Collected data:
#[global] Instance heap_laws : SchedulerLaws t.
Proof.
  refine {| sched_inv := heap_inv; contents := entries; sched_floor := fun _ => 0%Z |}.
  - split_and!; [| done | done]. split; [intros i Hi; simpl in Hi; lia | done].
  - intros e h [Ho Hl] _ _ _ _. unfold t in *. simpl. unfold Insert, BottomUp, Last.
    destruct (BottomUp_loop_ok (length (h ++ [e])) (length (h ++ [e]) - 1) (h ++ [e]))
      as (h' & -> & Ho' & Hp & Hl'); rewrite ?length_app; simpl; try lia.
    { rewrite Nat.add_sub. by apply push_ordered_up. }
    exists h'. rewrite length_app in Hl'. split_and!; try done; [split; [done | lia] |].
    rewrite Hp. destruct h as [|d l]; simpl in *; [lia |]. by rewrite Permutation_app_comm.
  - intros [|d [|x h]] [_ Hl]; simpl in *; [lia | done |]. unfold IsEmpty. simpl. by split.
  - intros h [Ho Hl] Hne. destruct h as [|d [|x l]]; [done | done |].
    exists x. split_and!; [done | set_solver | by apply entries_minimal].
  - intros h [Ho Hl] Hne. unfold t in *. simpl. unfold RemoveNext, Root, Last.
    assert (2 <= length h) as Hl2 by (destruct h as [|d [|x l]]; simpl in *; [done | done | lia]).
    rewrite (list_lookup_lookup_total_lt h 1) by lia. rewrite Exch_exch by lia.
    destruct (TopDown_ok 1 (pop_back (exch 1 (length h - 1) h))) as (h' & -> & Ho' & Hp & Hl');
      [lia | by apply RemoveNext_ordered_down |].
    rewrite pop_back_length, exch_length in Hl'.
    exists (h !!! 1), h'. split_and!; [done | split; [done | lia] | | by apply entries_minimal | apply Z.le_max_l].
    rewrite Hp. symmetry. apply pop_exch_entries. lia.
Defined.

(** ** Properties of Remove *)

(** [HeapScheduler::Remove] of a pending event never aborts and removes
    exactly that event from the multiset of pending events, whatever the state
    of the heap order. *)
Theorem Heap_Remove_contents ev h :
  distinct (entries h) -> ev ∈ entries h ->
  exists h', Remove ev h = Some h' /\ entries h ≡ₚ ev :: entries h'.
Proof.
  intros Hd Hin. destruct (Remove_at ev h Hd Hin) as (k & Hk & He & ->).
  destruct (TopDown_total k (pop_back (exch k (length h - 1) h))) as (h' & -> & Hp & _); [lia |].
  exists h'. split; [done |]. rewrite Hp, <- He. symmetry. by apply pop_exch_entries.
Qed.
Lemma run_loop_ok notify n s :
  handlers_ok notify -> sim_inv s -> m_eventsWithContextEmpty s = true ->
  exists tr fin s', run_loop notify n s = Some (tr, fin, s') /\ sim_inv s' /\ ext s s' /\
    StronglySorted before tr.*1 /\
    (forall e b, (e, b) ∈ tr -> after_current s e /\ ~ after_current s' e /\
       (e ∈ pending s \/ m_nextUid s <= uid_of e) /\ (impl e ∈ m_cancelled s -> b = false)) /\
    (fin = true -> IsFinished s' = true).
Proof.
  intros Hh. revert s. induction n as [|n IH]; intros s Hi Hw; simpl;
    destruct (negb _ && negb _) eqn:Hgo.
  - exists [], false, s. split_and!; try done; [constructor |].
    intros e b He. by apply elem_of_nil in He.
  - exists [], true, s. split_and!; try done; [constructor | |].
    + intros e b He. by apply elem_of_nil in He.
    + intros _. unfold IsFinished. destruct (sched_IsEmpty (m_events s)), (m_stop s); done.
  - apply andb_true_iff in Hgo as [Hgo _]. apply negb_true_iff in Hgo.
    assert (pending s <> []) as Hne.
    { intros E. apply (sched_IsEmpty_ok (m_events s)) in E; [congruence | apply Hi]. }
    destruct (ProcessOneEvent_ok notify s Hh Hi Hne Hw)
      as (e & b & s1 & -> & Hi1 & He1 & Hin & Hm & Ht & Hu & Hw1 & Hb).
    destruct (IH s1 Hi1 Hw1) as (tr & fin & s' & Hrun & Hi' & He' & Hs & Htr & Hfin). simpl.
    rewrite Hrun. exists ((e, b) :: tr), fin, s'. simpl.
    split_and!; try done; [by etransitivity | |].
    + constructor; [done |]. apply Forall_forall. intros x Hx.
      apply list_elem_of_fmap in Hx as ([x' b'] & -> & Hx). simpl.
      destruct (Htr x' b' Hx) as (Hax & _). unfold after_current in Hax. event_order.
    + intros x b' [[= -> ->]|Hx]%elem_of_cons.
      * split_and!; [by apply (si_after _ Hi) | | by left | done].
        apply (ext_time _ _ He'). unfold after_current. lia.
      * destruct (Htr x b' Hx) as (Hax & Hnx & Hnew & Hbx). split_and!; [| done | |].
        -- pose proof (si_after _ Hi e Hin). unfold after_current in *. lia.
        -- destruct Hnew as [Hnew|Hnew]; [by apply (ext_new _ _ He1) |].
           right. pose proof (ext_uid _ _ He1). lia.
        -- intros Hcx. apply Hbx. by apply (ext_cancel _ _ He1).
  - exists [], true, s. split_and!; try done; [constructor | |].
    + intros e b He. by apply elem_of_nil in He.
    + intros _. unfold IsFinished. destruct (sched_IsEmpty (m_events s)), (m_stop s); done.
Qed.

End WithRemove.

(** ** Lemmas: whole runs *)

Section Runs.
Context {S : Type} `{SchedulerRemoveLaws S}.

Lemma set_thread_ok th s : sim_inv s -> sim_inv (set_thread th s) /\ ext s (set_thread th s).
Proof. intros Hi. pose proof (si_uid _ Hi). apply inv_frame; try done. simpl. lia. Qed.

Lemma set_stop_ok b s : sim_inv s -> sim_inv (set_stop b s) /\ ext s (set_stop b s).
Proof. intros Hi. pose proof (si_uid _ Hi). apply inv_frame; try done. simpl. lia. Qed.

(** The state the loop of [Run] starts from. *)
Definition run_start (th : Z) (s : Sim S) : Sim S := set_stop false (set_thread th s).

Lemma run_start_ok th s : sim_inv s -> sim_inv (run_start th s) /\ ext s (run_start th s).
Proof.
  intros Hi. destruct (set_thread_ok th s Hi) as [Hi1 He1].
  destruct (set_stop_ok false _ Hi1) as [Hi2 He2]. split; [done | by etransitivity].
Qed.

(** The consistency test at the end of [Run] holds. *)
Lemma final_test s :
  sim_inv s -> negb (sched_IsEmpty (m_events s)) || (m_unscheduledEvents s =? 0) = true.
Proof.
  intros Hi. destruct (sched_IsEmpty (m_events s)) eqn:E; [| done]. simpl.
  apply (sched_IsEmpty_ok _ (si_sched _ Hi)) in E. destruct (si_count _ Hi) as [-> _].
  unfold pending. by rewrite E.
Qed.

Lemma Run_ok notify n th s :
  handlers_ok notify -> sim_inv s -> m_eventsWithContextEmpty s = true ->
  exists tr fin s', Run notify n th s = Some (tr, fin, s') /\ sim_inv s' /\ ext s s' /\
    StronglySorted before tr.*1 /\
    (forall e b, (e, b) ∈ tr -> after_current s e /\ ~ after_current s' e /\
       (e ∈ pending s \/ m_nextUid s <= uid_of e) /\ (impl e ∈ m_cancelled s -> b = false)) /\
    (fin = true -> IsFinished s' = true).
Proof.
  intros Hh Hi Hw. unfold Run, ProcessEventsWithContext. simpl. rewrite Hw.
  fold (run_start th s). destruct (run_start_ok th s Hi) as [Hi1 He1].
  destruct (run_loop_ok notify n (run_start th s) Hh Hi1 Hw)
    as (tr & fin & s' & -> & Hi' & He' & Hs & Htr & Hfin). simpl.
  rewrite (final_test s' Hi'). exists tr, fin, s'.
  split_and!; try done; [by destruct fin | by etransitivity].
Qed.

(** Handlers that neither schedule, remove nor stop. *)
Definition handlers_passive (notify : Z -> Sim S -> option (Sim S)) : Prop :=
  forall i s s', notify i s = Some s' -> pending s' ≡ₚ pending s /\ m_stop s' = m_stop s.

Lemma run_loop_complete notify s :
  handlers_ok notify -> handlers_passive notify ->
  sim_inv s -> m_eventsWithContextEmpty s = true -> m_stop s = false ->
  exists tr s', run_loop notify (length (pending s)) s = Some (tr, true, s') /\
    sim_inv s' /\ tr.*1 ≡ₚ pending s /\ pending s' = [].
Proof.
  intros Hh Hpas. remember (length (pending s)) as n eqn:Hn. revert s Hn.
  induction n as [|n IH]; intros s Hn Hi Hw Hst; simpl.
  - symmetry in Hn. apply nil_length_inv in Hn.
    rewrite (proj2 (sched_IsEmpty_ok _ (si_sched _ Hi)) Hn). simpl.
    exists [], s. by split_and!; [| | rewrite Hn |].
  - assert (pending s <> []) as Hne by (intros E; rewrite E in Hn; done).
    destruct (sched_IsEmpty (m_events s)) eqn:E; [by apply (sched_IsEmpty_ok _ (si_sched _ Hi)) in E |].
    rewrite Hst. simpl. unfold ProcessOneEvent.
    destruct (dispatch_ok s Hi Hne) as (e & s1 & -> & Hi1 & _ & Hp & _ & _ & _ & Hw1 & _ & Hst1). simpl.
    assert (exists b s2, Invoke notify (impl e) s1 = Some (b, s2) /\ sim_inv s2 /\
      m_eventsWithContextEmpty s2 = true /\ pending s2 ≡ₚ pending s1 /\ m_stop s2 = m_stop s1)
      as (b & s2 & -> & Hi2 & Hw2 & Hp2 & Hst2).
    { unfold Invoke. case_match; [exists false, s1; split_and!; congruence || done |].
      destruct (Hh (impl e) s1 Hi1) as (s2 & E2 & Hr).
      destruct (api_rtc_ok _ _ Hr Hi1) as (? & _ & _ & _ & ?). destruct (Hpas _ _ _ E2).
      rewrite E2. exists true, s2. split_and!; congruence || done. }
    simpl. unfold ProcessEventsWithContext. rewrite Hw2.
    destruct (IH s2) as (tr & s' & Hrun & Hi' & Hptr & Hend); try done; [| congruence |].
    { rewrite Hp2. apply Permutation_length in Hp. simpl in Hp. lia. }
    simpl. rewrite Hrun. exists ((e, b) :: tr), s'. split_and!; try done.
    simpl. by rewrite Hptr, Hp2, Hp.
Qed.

**Assignment**
Beginning at the top of the data, extract each line through the line containing "intros Hd Hin." and return those lines exactly, with nothing added.

**Exercise result**
#[global] Instance heap_laws : SchedulerLaws t.
Proof.
  refine {| sched_inv := heap_inv; contents := entries; sched_floor := fun _ => 0%Z |}.
  - split_and!; [| done | done]. split; [intros i Hi; simpl in Hi; lia | done].
  - intros e h [Ho Hl] _ _ _ _. unfold t in *. simpl. unfold Insert, BottomUp, Last.
    destruct (BottomUp_loop_ok (length (h ++ [e])) (length (h ++ [e]) - 1) (h ++ [e]))
      as (h' & -> & Ho' & Hp & Hl'); rewrite ?length_app; simpl; try lia.
    { rewrite Nat.add_sub. by apply push_ordered_up. }
    exists h'. rewrite length_app in Hl'. split_and!; try done; [split; [done | lia] |].
    rewrite Hp. destruct h as [|d l]; simpl in *; [lia |]. by rewrite Permutation_app_comm.
  - intros [|d [|x h]] [_ Hl]; simpl in *; [lia | done |]. unfold IsEmpty. simpl. by split.
  - intros h [Ho Hl] Hne. destruct h as [|d [|x l]]; [done | done |].
    exists x. split_and!; [done | set_solver | by apply entries_minimal].
  - intros h [Ho Hl] Hne. unfold t in *. simpl. unfold RemoveNext, Root, Last.
    assert (2 <= length h) as Hl2 by (destruct h as [|d [|x l]]; simpl in *; [done | done | lia]).
    rewrite (list_lookup_lookup_total_lt h 1) by lia. rewrite Exch_exch by lia.
    destruct (TopDown_ok 1 (pop_back (exch 1 (length h - 1) h))) as (h' & -> & Ho' & Hp & Hl');
      [lia | by apply RemoveNext_ordered_down |].
    rewrite pop_back_length, exch_length in Hl'.
    exists (h !!! 1), h'. split_and!; [done | split; [done | lia] | | by apply entries_minimal | apply Z.le_max_l].
    rewrite Hp. symmetry. apply pop_exch_entries. lia.
Defined.

(** ** Properties of Remove *)

(** [HeapScheduler::Remove] of a pending event never aborts and removes
    exactly that event from the multiset of pending events, whatever the state
    of the heap order. *)
Theorem Heap_Remove_contents ev h :
  distinct (entries h) -> ev ∈ entries h ->
  exists h', Remove ev h = Some h' /\ entries h ≡ₚ ev :: entries h'.
Proof.
  intros Hd Hin. destruct (Remove_at ev h Hd Hin) as (k & Hk & He & ->).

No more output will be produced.